We have 2 large 3-phase agitator motors and one inverter/VFD controlling the motor on our receiving tank pump. The VFD is only engaged when we are filtering or transferring out of the tank so maybe average one hour per day. Does it produce noise even when not actually on? We also have a mash pump that's 4-wire 3 phase, run that at least an hour or two a day as well. As far as the grounding goes, I'm not even sure where to begin checking it all. I'm thinking the agitator motors are a likely culprit since they run 20 hours a day. We also have a hydrovane compressor that runs often, we are in an ancient neighborhood in Detroit in a 110 year old building... I've got my work cut out for me chasing this down I think. The main symptoms are manifesting in the boiler and in our labeler. The labeler NEVER works correctly. We have changed multiple parts at the manufacturer's instruction to no avail. Just ripped it apart and sent the whole labeling arm/servo back to them for testing/repair. The boiler has fried multiple control boards. We have lost temp control units on all of our bar coolers, we lost a bay door opener to a fried board... the list goes on. What do you think the chances are of it being my equipment producing the interference versus inadequate power quality at the main? Also, on the grounding topic.. has anyone ever researched the effects of a giant copper tank filled with swirling liquid on your power grid? I almost feel like just grounding the still itself might not be a terrible idea. Also to my knowledge there are no line reactors in place upstream of any of this equipment. 

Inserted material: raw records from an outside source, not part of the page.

Lemma builds_nodePoolObjects baseName :
  builds (objectsForKRMConfig baseName krmConfig) (Forall (fun o => mTyped o = true)).
Proof.
  destruct nodePool_args_ok as [args Hargs].
  destruct Hcomplete as (Hservice & (ports & Hports & Hm & Hnm & Hw) & (webhooks & secret & Hwh & Hsecret) & _).
  assert (exists s, certSecret webhooks = inr s) as [s Hcert].
  { unfold certSecret. destruct (webhookEnabled webhooks); [|by eexists]. pointer Hsecret. by eexists. }
  assert (forall options, builds (buildServiceMonitor baseName krmConfig options) typedObject) as Hmonitor.
  { intros options. unfold buildServiceMonitor. rewrite Hglobal. cbn [deref try_bind prog_bind_].
    destruct (gServiceMonitor global) as [sm|]; [|by apply builds_ret]. destruct (negb _); [by apply builds_ret|].
    destruct Hm as (n & p & t & Hm). pointer Hconfig. pointer Hports. pointer Hm. cbn [pmName deref mbind result_bind try_bind prog_bind_].
    apply builds_monitor. }
  unfold objectsForKRMConfig. eapply builds_try; [apply builds_collect|intros os Hos; rewrite Hconfig; cbn [deref try_bind prog_bind_];
    apply builds_ret; by apply withVPA_typed].
  repeat (apply Forall_cons; split); [apply builds_serviceAccount| | |apply Hmonitor| |by apply Forall_nil].
  - unfold deploymentForKRMConfig. rewrite Hconfig. cbn [deref try_bind prog_bind_].
    eapply builds_try; [by eapply builds_deployment|]. intros d Hd. rewrite Hargs. pointer Hports. pointer Hwh.
    unfold containerPorts. port containerPort_complete Hm. port containerPort_complete Hw. rewrite Hcert. cbn [mbind result_bind].
    destruct (webhookEnabled webhooks); cbn [mbind result_bind];
      (edestruct finishDeployment_ok as [d' Hd']; [exact Hd|]; rewrite Hd'; cbn [mbind result_bind]; by apply builds_ret).
  - unfold serviceForKRMConfig. rewrite Hconfig. cbn [deref try_bind prog_bind_]. pointer Hports. pointer Hwh.
    unfold servicePorts. port servicePort_complete Hnm. port servicePort_complete Hm. port servicePort_complete Hw.
    destruct (webhookEnabled webhooks); cbn [try_bind prog_bind_];
      (eapply builds_try; [apply builds_service|]; intros svc _; pointer Hglobal; rewrite Hcert;
       destruct (default false (gOpenshift global)); cbn [mbind result_bind]; by apply builds_ret).
  - unfold accountingServiceMonitorForKRMConfig. rewrite Hglobal. cbn [deref try_bind prog_bind_].
    destruct (gServiceMonitor global); [|by apply builds_ret]. destruct (negb _); [by apply builds_ret|apply Hmonitor].
Qed.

Sounds like the issues could be in the control power (not the 3-phase), look for how is the 120 VAC single phase transformed down from 480 VAC 3-phase.  Maybe there is a problem with a transformer or other item.  Are there any short bumps/drops in the power? Very short, just a flicker. If yes, these can be a circuit interrupter tripping on a temporary ground fault and auto resetting, this can be caused by failing power distribution lines and/or trees getting touching the power wires crating path to ground which is detected by the power companies equipment.   Repeated ground fault trips can cause some of the problems described.  If you suspect this, call your power company and ask for engineering help.